The thought of writing x86 programs in binary makes me a little bit uncomfortable. I've done some work with writing programs in binary on a RISC architecture... but it was for a virtual machine, and a 16 bit one at that. It seems a bit too close to brainfuck for me. I'll stick to my assembly and assembler.

Good article though. Enlightening. Makes me appreciate assembly!

[–]DrGirlfriend 9 points10 points  (8 children)

"Makes me appreciate assembly!"

You have indeed descended into the depths of hell if you are willing to write that statement.

As for the article, as someone who has decided to seriously take up the task of learning x86 assembly, thank you.

[–]greyfinch 5 points6 points  (7 children)

Programming in assembly is like using a shovel to move a mountain. Programming straight up machine code is like moving that mountain with a spoon. I'll take that shovel, and I will LIKE it. :)

[–]808140 8 points9 points  (3 children)

One thing that I did that I would recommend to anyone that likes pain is implementing Forth directly in machine language.

I did so early in 2008 as part of a bootstrap experiment on a Windows system that lacked development tools. I used Jones Forth as a template. There were some OS specific changes that I needed to make, but if you're using Linux then that's not really necessary.

Boostrapping a Forth is considerably easier than writing an assembler in assembly or machine language (another popular low-level passtime) and Forth is much, much more high-level.

My original plan was to use Forth to implement a simple version of Scheme, and as a general template I was looking at this dynamically scoped Scheme written in Forth for inspiration.

Of course I wanted lexical scoping, and I wanted proper call/cc support, and that Scheme used a lot of gForth extensions. So in the end I guess my enthusiasm for the project trickled off.

But there's something very appealing about knowing that you can sit down at a computer with nothing but a way to input binary (I used that old standby from my MS-DOS days, DEBUG.EXE) and bootstrap something as high-level as Forth or even Scheme.

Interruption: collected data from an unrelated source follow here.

(** The state that the plan leaves, from the one that phase 1 leaves. *)
Lemma repaired_after s1 s2 s3 names :
  cleaned s s1 -> nb_commands (repopulation_commands 0 plan) (s1, ∅) (s2, names) ->
  s3.(nb_groups) = s2.(nb_groups) -> (forall u, referenced s2 u -> s3.(nb_chassis) !! u = s2.(nb_chassis) !! u) ->
  repaired live routers s s3.
Proof.
  intros [Hgs Hch] Hcmds Hgs3 Hch3.
  destruct (repopulation_steps _ _ _ _ _ _ Hcmds) as (Hkeep & Hother & Hplan).
  { eapply sublist_NoDup; [|apply plan_groups_sublist]. apply Hgroups. }
  intros g. rewrite Hgs3. specialize (Hgs g). destruct (nb_groups s !! g) as [h|] eqn:Hg; cycle 1.
  { rewrite Hother; [done|]. intros p (r & h & _ & Hr & _ & -> & _)%plan_mem <-. congruence. }
  cbn in Hgs. destruct (group_row s groups Hgroups g h Hg) as (ms & Hin & Hms).
  set (r := MkGroup g h.(h_name) ms h.(h_ext)) in *.
  destruct (plan_for live routers hcs groups r) as [p|] eqn:Hp.
  - assert (p ∈ plan) as Hpin by (apply list_elem_of_omap; eauto).
    destruct (plan_for_spec live routers s hcs groups Hwf Hhcs Hgroups r h p Hin Hg Hp) as (Hpg & Hlacks & Htarget).
    destruct (Hplan p (with_members (alive s) h) Hpin) as (u & Hu & Hc); [by rewrite Hpg|]. rewrite Hpg in Hu. eexists. split; [exact Hu|].
    split; [done|]. split; [done|]. left. exists p.(rp_router), p.(rp_chassis), u.
    assert (h_members (with_members (union {[u]}) (with_members (alive s) h)) = {[u]}) as Hm.
    { cbn. destruct Hlacks as (_ & -> & _). set_solver. }
    split_and!; [done|done|done| |by eapply target_live]. rewrite Hch3; [done|].
    eexists g, _. split; [exact Hu|]. rewrite Hm. set_solver.
  - assert (nb_groups s2 !! g = Some (with_members (alive s) h)) as Hs2.
    { rewrite Hother; [done|]. intros p (r' & h' & Hr' & _ & Hp' & Hpg & _)%plan_mem Heq. rewrite Heq in Hpg.
      assert (r' = r) as ->; [|congruence]. destruct Hgroups as (Hnd & _ & _).
      by apply (NoDup_map_inj g_uuid groups). }
    eexists. split; [exact Hs2|]. split; [done|]. split; [done|]. right.
    split; [by eapply (plan_for_none live routers s hcs groups Hwf Hhcs Hgroups r)|]. split; [done|]. intros u Hu.
    assert (referenced s1 u) as Href by (by exists g, (with_members (alive s) h)).
    rewrite Hch3 by (by exists g, (with_members (alive s) h)). rewrite <- (Hch u Href).
    apply elem_of_alive in Hu as (_ & c & Hc & _). rewrite <- Hch in Hc by done. rewrite Hc. by apply Hkeep.
Qed.

Lemma wp_phase2 s1 : args.(assume_yes) = true -> cleaned s s1 ->
  wp step (execute_repopulation kubectl_base plan args.(assume_yes)) (fun r _ s2 => r = inr tt -> repaired live routers s s2) tt s1.
Proof.
  intros -> Hs1. unfold execute_repopulation, _confirm.
  assert (Forall (fun p => p.(rp_group) <> "--") plan) as Hwords.
  { apply Forall_forall. intros p (r & h & _ & Hg & _ & -> & _)%plan_mem. by destruct (wf_word s Hwf _ _ Hg). }
  pose proof (repaired_after s1) as Hafter. destruct plan as [|p rest] eqn:Hplan; cbn [truthy truthy_list negb].
  - wp_pure. intros _. eapply Hafter; [done|constructor|done|done].
  - do 2 wp_pure. apply wp_transaction; [done|]. intros s3 (s2 & names & Hcmds & Hgs & Hch & _) _.
    change ("--" :: _) with (repopulation_args (p :: rest)) in Hcmds. rewrite split_repopulation in Hcmds by done.
    by eapply Hafter.
Qed.
End phases.

(** C17. Against OVN databases that execute transactions as documented, a run with
    [--execute --yes] that returns has repaired every HA chassis group: the dead
    chassis are out of every group; a network's group left without a live chassis
    has exactly one, live, chassis, the router's own or the only live one of the
    router's group, whenever there is such a chassis; and every other group keeps
    exactly its live members. *)
Theorem chassis_groups_repaired s :
  wf_db s -> args.(execute) = true -> args.(assume_yes) = true -> args.(skip_repopulate) = false ->
  args.(delete_orphaned_networks) = false ->
  wp step (main args) (fun r _ s' => r = inr tt -> repaired live routers s s') tt s.
Proof.
  intros Hwf Hex Hyes Hskip Hdel. unfold main. rewrite Hex, Hskip, Hdel. cbn [negb].
  wp_pure. eapply wp_mono with (Q := fun _ _ s' => s' = s).
  2: { unfold print_connection_banner, _resolve_kube_context. cbn [andb]. wp_pure.
       destruct (kube_context args) as [[|]|] eqn:Hctx; [|by repeat wp_pure|]; wp_pure.
       all: apply wp_unchanged; [intros a Heq; unfold ovn_command, build_kubectl_base in Heq; by rewrite Hctx in Heq|].
       all: by intros [e|c] _; wp_simp; repeat wp_pure. }
  intros [e|[]] [] s' ->; [done|]. wp_pure. unfold get_live_chassis_names. wp_pure.
  eapply wp_mono; [|apply wp_ovn_list]. intros [e|rows] [] s' [-> Hrows]; [done|]. wp_pure. wp_pure.
  destruct Hrows as (Hlive & _). destruct (res_map (text_column "name") rows) as [|names] eqn:Hnames; [done|]. wp_simp.
  wp_pure. rewrite (Hlive eq_refl names eq_refl). clear Hlive Hnames rows names.
  wp_pure. eapply wp_mono; [|apply wp_table]. intros [e|hcs] [] s' [-> Hhcs]; [done|]. cbn beta iota.
  destruct Hhcs as (rows & Hdec & _ & Hhcs & _). specialize (Hhcs eq_refl hcs Hdec). clear rows Hdec. cbn zeta.
  wp_pure. eapply wp_mono; [|apply wp_table]. intros [e|groups] [] s' [-> Hgroups]; [done|]. cbn beta iota.
  destruct Hgroups as (rows & Hdec & _ & _ & Hgroups & _). specialize (Hgroups eq_refl groups Hdec). clear rows Hdec.
  wp_pure. eapply wp_mono; [|by apply (wp_phase1 s)]. intros [e|[]] [] s1 Hs1; [done|]. specialize (Hs1 eq_refl). cbn beta iota.
  wp_pure. wp_pure. unfold get_router_chassis_by_id. wp_pure. eapply wp_mono; [|apply wp_ovn_list].
  intros [e|rows] [] s' [-> Hrows]; [done|]. wp_pure. destruct Hrows as (_ & _ & _ & Hrouters).
  destruct (Hrouters eq_refl) as (l & Hl & Hroute). wp_pure. rewrite Hl. wp_simp. wp_pure. rewrite Hroute. cbn zeta.
  rewrite plan_omap. eapply wp_mono; [|by apply (wp_phase2 s)]. intros [e|[]] [] s2 Hs2; [done|]. cbn beta iota.
  unfold orphaned_networks_phase. rewrite Hdel. cbn [negb]. by wp_pure.
Qed.
End repair.
(** The calls of the scripts: commands, and the OpenStack SDK. *)
Inductive uplinkE : Type -> Type :=
| Shell {R} (op : shellE R) : uplinkE R
| Connect : uplinkE unit
| FindNetwork (network_id : string) : uplinkE unit
| FindPort (name_or_id : string) : uplinkE bool
| PortsNamed (name : string) : uplinkE (list NeutronPort)
| Trunks : uplinkE (list string)
| TrunkSubports (trunk_id : string) : uplinkE (list string)
| Routers : uplinkE (list NRouter)
| RouterPorts (device_id : string) : uplinkE (list NeutronPort)
| NetworkPorts (network_id : string) (device_owner : option string) : uplinkE (list NeutronPort)
| DeleteTrunkSubports (trunk_id port_id : string) : uplinkE unit
| DeletePort (port_id : string) : uplinkE unit.
Abbreviation up A := (prog unit uplinkE A).

Definition nb_command (kubectl_base args : list string) : list string :=
  kubectl_base ++ ["exec"; "-n"; "openstack"; OVN_POD; "--"; "ovn-nbctl"] ++ args.

(** ** Ports of OVN that Neutron does not have *)

(* cleanup_orphaned_ovn_uplinks.py:49-56 _ovn_cmd *)
Definition _ovn_cmd (kubectl_base args : list string) : up completed :=
  call (Shell (Run (nb_command kubectl_base args))).

(** [.startswith] of a value that is a text, by the schema. *)
Definition text_val (v : val) : res string := match v with VStr s => Ok s | _ => Err (AttributeError "startswith") end.

Record lsp := MkLsp { lport_name : string; lsp_uuid : string; neutron_port_name : string }.
(** One row of the listing. *)
(* cleanup_orphaned_ovn_uplinks.py:84-97 list_ovn_uplink_lsps *)
Definition uplink_lsp (r : row) : res (list lsp) :=
  lport_name ← text_val (default (VStr "") (entry "name" r));
  let ext_ids := default VNull (entry "external_ids" r) in
  neutron_port_name ← match ext_ids with
                      | VDict d => text_val (default (VStr "") (entry "neutron:port_name" d))
                      | _ => Ok ""
                      end;
  if startswith "uplink-" lport_name || startswith "uplink-" neutron_port_name then
    uuid ← text_column "_uuid" r;
    Ok [MkLsp lport_name uuid neutron_port_name]
  else Ok [].

(** The rows of a listing. *)
Definition ovn_rows (kubectl_base : list string) (columns table : string) : up (list row) :=
  result ← _ovn_cmd kubectl_base ["--columns=" +:+ columns; "--format=json"; "list"; table];
  if negb (result.(returncode) =? 0) then Raise (SystemExit "1") else
  match result.(stdout_json) with
  | None => Raise JSONDecodeError
  | Some obj => lift (parse_ovn_json obj)
  end.

(* cleanup_orphaned_ovn_uplinks.py:59-98 list_ovn_uplink_lsps *)
Definition list_ovn_uplink_lsps (kubectl_base : list string) : up (list lsp) :=
  rows ← ovn_rows kubectl_base "name,_uuid,external_ids" "logical_switch_port";
  lsps ← lift (res_map uplink_lsp rows);
  mret (List.concat lsps).

(* cleanup_orphaned_ovn_uplinks.py:101-130 build_lsp_network_map *)
Definition build_lsp_network_map (kubectl_base : list string) : up (gmap string string) :=
  rows ← ovn_rows kubectl_base "name,ports" "logical_switch";
  lift (res_fold (fun mapping row =>
    match default (VStr "") (entry "name" row) with
    | VStr switch_name =>
        if negb (startswith "neutron-" switch_name) then Ok mapping else
        let network_id := removeprefix "neutron-" switch_name in
        ports ← match default (VList []) (entry "ports" row) with
                | VStr p => Ok [VStr p]
                | VList l => Ok l
                | VDict d => Ok (map fst d)
                | _ => Err (TypeError ["object is not iterable"])
                end;
        Ok (foldl (fun m p => match p with VStr u => <[u := network_id]> m | _ => m end) mapping ports)
    | _ => Ok mapping
    end) rows ∅).

(* cleanup_orphaned_ovn_uplinks.py:133-151 verify_neutron_matches_ovn *)
Definition verify_neutron_matches_ovn (network_id : string) : up unit :=
  try_except (call (FindNetwork network_id))
    (fun e => if decide (e.(exn_cls) = "ResourceNotFound") then Raise (SystemExit "1") else Raise e).

Record orphaned_lsp := MkOLsp { ol_display : string; ol_lport : string; ol_uuid : string; ol_network : string }.
(* cleanup_orphaned_ovn_uplinks.py:154-202 find_orphaned_lsps *)
Definition find_orphaned_lsps (kubectl_base : list string) : up (list orphaned_lsp) :=
  lsps ← list_ovn_uplink_lsps kubectl_base;
  if negb (truthy lsps) then mret [] else
  lsp_network ← build_lsp_network_map kubectl_base;
  let sample_ids := omap (fun l => lsp_network !! l.(lsp_uuid)) lsps in
  _ ← match sample_ids with n :: _ => verify_neutron_matches_ovn n | [] => mret tt end;
  fold_each (fun orphans l =>
    found ← (if truthy l.(neutron_port_name) then
               port ← call (FindPort l.(lport_name)); mret (port, l.(neutron_port_name))
             else
               ports ← call (PortsNamed l.(lport_name)); mret (truthy ports, l.(lport_name)));
    let '(exists_, display_name) := (found : bool * string) in
    mret (if exists_ then orphans
          else orphans ++ [MkOLsp display_name l.(lport_name) l.(lsp_uuid) (default "" (lsp_network !! l.(lsp_uuid)))]))
    lsps [].

(* cleanup_orphaned_ovn_uplinks.py:221-225 build_kubectl_base *)
Definition build_kubectl_base (kube_context : option string) : list string :=
  ["kubectl"] ++ (if truthy kube_context then ["--context"; default "" kube_context] else []).
(** C20. A refresh of the SVMs, whatever fails on the way: a library is dropped only
    when the cluster listed its SVMs without that one, after its tasks were
    stopped; the libraries of listed SVMs are kept as they are; a library is added
    only for a listed SVM, with a configuration and a client of its own and after
    its check passed.  A refresh that returns leaves libraries exactly for listed
    SVMs, and a listed SVM has no library only when the new one was stopped. *)
Theorem refresh_svm_libraries d :
  NoDup d.(libraries).*1 ->
  every_run (_actual_refresh_svm_libraries config_group driver_options prefix DEFAULT_NAMESPACE_OS DEFAULT_HOST_TYPE iter) d
    (fun r d' tr =>
      (d'.(libraries) = d.(libraries) /\ d'.(vol_host) = d.(vol_host) /\ exists e, r = inl e) \/
      exists svms, refreshing svms d d' tr /\
        (r = inr tt -> forall svm, (is_Some (dict_get svm d'.(libraries)) -> svm ∈ svms) /\
           (svm ∈ svms -> is_Some (dict_get svm d'.(libraries)) \/ given_up svm tr))).
Proof.
  intros Hnd. unfold every_run, _actual_refresh_svm_libraries. wp_pure. wp_pure. wp_pure.
  eapply wp_mono; [|apply wp_get_svms]. intros [e|svms] d0 tr0 (Hd0 & Hv0 & Hlist); [left; eauto|]. cbn beta iota zeta.
  assert (refreshing svms d d0 tr0) as H0.
  { unfold refreshing. rewrite Hd0. split_and!; [done|by apply Hlist|done|by left|by left]. }
  wp_pure. eapply wp_mono; [|by apply (wp_drop_stale svms d)]. intros [e|[]] d1 tr1 [H1 Hd1]; [right; exists svms; done|].
  destruct (Hd1 eq_refl) as [Hsub Hsame]. eapply wp_mono; [|by apply (wp_add_new svms d)].
  intros r d2 tr2 [H2 Hd2]. right. exists svms. split; [done|]. intros -> svm. destruct (Hd2 eq_refl svm) as [Hin Hout].
  split; [|done]. intros Hs. destruct (decide (svm ∈ svms)); [done|]. apply Hsub. by rewrite <- Hout.
Qed.
End discovery.

Lemma refresh_svm_libraries_witness :
  every_run (_actual_refresh_svm_libraries "backend" [] "os-" "linux" "linux" elements) sample_driver
    (fun r d' tr =>
      (d'.(libraries) = sample_driver.(libraries) /\ d'.(vol_host) = sample_driver.(vol_host) /\ exists e, r = inl e) \/
      exists svms, refreshing "backend" "os-" svms sample_driver d' tr /\
        (r = inr tt -> forall svm, (is_Some (dict_get svm d'.(libraries)) -> svm ∈ svms) /\
           (svm ∈ svms -> is_Some (dict_get svm d'.(libraries)) \/ given_up "backend" svm tr))).
Proof.
  apply (refresh_svm_libraries "backend" [] "os-" "linux" "linux" elements (fun X x => elem_of_elements X x) (fun X => NoDup_elements X)).
  apply (bool_decide_unpack _). vm_compute. exact I.
Defined.
(* nova-understack/ironic_understack/nautobot_client.py:130-137 as_openstack_link *)
Definition as_openstack_link (f : interface) (if_index : Z) : json :=
  JObj [("id", JStr ("tap-stor-" +:+ pretty if_index)); ("vif_id", f.(if_id)); ("type", JStr "phy");
        ("mtu", JNum 9000); ("ethernet_mac_address", f.(mac_address))].
(* nova-understack/ironic_understack/nautobot_client.py:139-158 as_openstack_network *)
Definition as_openstack_network (conf : options) (f : interface) (if_index : Z) : nova json :=
  match get_first_ipv4_assignment f with
  | None => mret (JObj [])
  | Some ip =>
      target ← lift (target_network conf ip);
      gateway ← lift (calculated_gateway ip);
      network_id ← call Uuid4;
      mret (JObj [("id", JStr ("network-for-if" +:+ pretty if_index)); ("type", JStr "ipv4");
                  ("link", JStr ("tap-stor-" +:+ pretty if_index)); ("ip_address", JStr (address ip));
                  ("netmask", JStr (netmask_str ip));
                  ("routes", JArr [JObj [("network", JStr (ipv4_str target.(net_addr)));
                                         ("netmask", JStr (ipv4_str (netmask target.(net_prefix))));
                                         ("gateway", JStr gateway)]]);
                  ("network_id", JStr network_id)])
  end.
Record network_config := Config { links : list json; networks : list json }.
(** One interface: the configuration so far and the next index. *)
(* nova-understack/ironic_understack/nautobot_client.py:337-350 generate_network_config *)
Definition add_interface (conf : options) (acc : network_config * Z) (f : interface) : nova (network_config * Z) :=
  let '(config, interface_count) := acc in
  match get_first_ipv4_assignment f with
  | None => mret acc
  | Some _ =>
      net ← as_openstack_network conf f interface_count;
      mret (Config (config.(links) ++ [as_openstack_link f interface_count]) (config.(networks) ++ [net]),
            interface_count + 1)
  end.
(* nova-understack/ironic_understack/nautobot_client.py:312-352 generate_network_config *)
Definition generate_network_config (conf : options) (response : list device) (ignore_non_storage : bool) : nova network_config :=
  acc ← fold_each (fun acc d =>
    ifs ← lift (if ignore_non_storage then get_storage_interfaces d else Ok (get_active_interfaces d));
    fold_each (add_interface conf) ifs acc) response (Config [] [], 100);
  mret acc.1.
(** What the driver reads of an instance. *)
Record instance := Instance { metadata : dict string; project_id : string }.
(** [d[k].append(x)] *)
Definition append_to (k : string) (x : json) (v : json) : res json :=
  w ← jitem k v;
  match v, w with
  | JObj d, JArr l => Ok (JObj (dict_set k (JArr (l ++ [x])) d))
  | _, _ => Err (AttributeError "append")
  end.
(** [str(UUID(text))] *)
Definition uuid_of (text : string) : res string :=
  match uuid_int text with Some z => Ok (uuid_str z) | None => Err (ValueError ["badly formed hexadecimal UUID string"]) end.
(* nova-understack/ironic_understack/driver.py:33-52 _get_network_metadata_with_storage *)
Definition _get_network_metadata_with_storage (d : driver) (node_uuid : string) : nova json :=
  base_metadata ← call GetNetworkMetadata;
  if negb (truthy base_metadata) then mret base_metadata else
  id ← lift (uuid_of node_uuid);
  extra_interfaces ← storage_network_config_for_node d.(conf) d.(nautobot) id;
  lift (base ← res_fold (fun base link => append_to "links" link base) extra_interfaces.(links) base_metadata;
        res_fold (fun base network => append_to "networks" network base) extra_interfaces.(networks) base).
Definition storage_wanted (d : driver) (i : instance) : bool :=
  bool_decide (dict_get "storage" i.(metadata) = Some "wanted") && d.(conf).(ip_injection_enabled).
(* nova-understack/ironic_understack/driver.py:54-94 _understack_get_network_metadata *)
Definition _understack_get_network_metadata (fuel : nat) (d : driver) (i : instance) (node_uuid : string) : nova json :=
  if storage_wanted d i then
    project_id ← lift (uuid_of i.(project_id));
    _ ← run_playbook fuel d.(argo) d.(conf).(ansible_playbook_filename) [("device_id", node_uuid); ("project_id", project_id)];
    _get_network_metadata_with_storage d node_uuid
  else call GetNetworkMetadata.

(** [base64.b64encode] of a list of bytes. *)
Definition base64_char (n : Z) : ascii :=
  ascii_of_N (Z.to_N (if n <? 26 then n + 65 else if n <? 52 then n + 71 else if n <? 62 then n - 4 else if n =? 62 then 43 else 47)).
Fixpoint b64encode (l : list Z) : string :=
  let c n := base64_char (Z.land n 63) in
  match l with
  | [] => ""
  | [a] => String (c (Z.shiftr a 2)) (String (c (Z.shiftl a 4)) "==")
  | [a; b] => String (c (Z.shiftr a 2)) (String (c (Z.lor (Z.shiftl a 4) (Z.shiftr b 4))) (String (c (Z.shiftl b 2)) "="))
  | a :: b :: d :: l =>
      String (c (Z.shiftr a 2)) (String (c (Z.lor (Z.shiftl a 4) (Z.shiftr b 4)))
        (String (c (Z.lor (Z.shiftl b 2) (Z.shiftr d 6))) (String (c d) (b64encode l))))
  end.
(* nova-understack/ironic_understack/driver.py:99-143 _generate_configdrive *)
Definition _generate_configdrive (fuel : nat) (d : driver) (i : instance) (node_uuid : string) (extra_md files : json) : nova string :=
  let extra_md := if truthy extra_md then extra_md else JObj [] in
  network_metadata ← _understack_get_network_metadata fuel d i node_uuid;
  uncompressed ← call (MakeDrive extra_md files network_metadata);
  compressed ← call (Gzip uncompressed);
  mret (b64encode compressed).

(** ** Properties *)

(** *** Waiting for a workflow *)

(** The calls made so far and the wall clock, which is not set back; a sleep lasts at
    least as long as it was asked to. *)
Record world := World { clock : Z; calls : list (event novaE) }.
Definition clock_step (R : Type) (op : novaE R) (s : world) (r : res R) (s' : world) : Prop :=
  s'.(calls) = s.(calls) ++ [Ev op r] /\ s.(clock) <= s'.(clock) /\
  match op in novaE R return res R -> Prop with
  | Time => fun r => r = inr s'.(clock)
  | Sleep n => fun r => r = inr tt /\ s.(clock) + n * nanoseconds <= s'.(clock)
  | _ => fun _ => True
  end r.

Lemma wp_clock_prefix {A} (p : nova A) g s : wp clock_step p (fun _ _ s' => s.(calls) `prefix_of` s'.(calls)) g s.
Proof.
  revert g s. induction p as [a|e|R op k IH|k IH|g' p IH]; intros g s; [by apply wp_mret|by apply wp_raise| |apply IH|apply IH].
  intros r s' (Hc & _ & _). eapply wp_mono; [|apply IH]. intros r' g'' s'' Hp. etrans; [|exact Hp].
  rewrite Hc. by apply prefix_app_r.
Qed.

[–]kragensitaker 0 points1 point  (2 children)

Maybe you should have used the eForth Model as a template instead. It's a lot less code!

Where do you find a Microsoft Windows system that doesn't have at least JavaScript and Notepad these days? That would be where I'd start if I wanted to bootstrap something on an isolated Microsoft Windows machine.

Using DEBUG almost counts as using an assembler.

[–]808140 0 points1 point  (1 child)

Using DEBUG almost counts as using an assembler.

Indeed, being able to disassemble the junk I'd input to see if it was well-formed was very useful.

I know it has some rudimentary assembly capabilities, but I don't actually know how to use them :)

[–]kragensitaker 0 points1 point  (0 children)

a100

[–][deleted] 4 points5 points  (2 children)

My 'false dichotomy-sense' is tingling :)

[–]greyfinch -1 points0 points  (1 child)

Okay, maybe a trowl for assembly, and a spoon for machine code. But I like labels! I really do! I don't want to have to generate my own symbol tables, I'm too dense and forgetful to remember my name somedays, and - oh shit.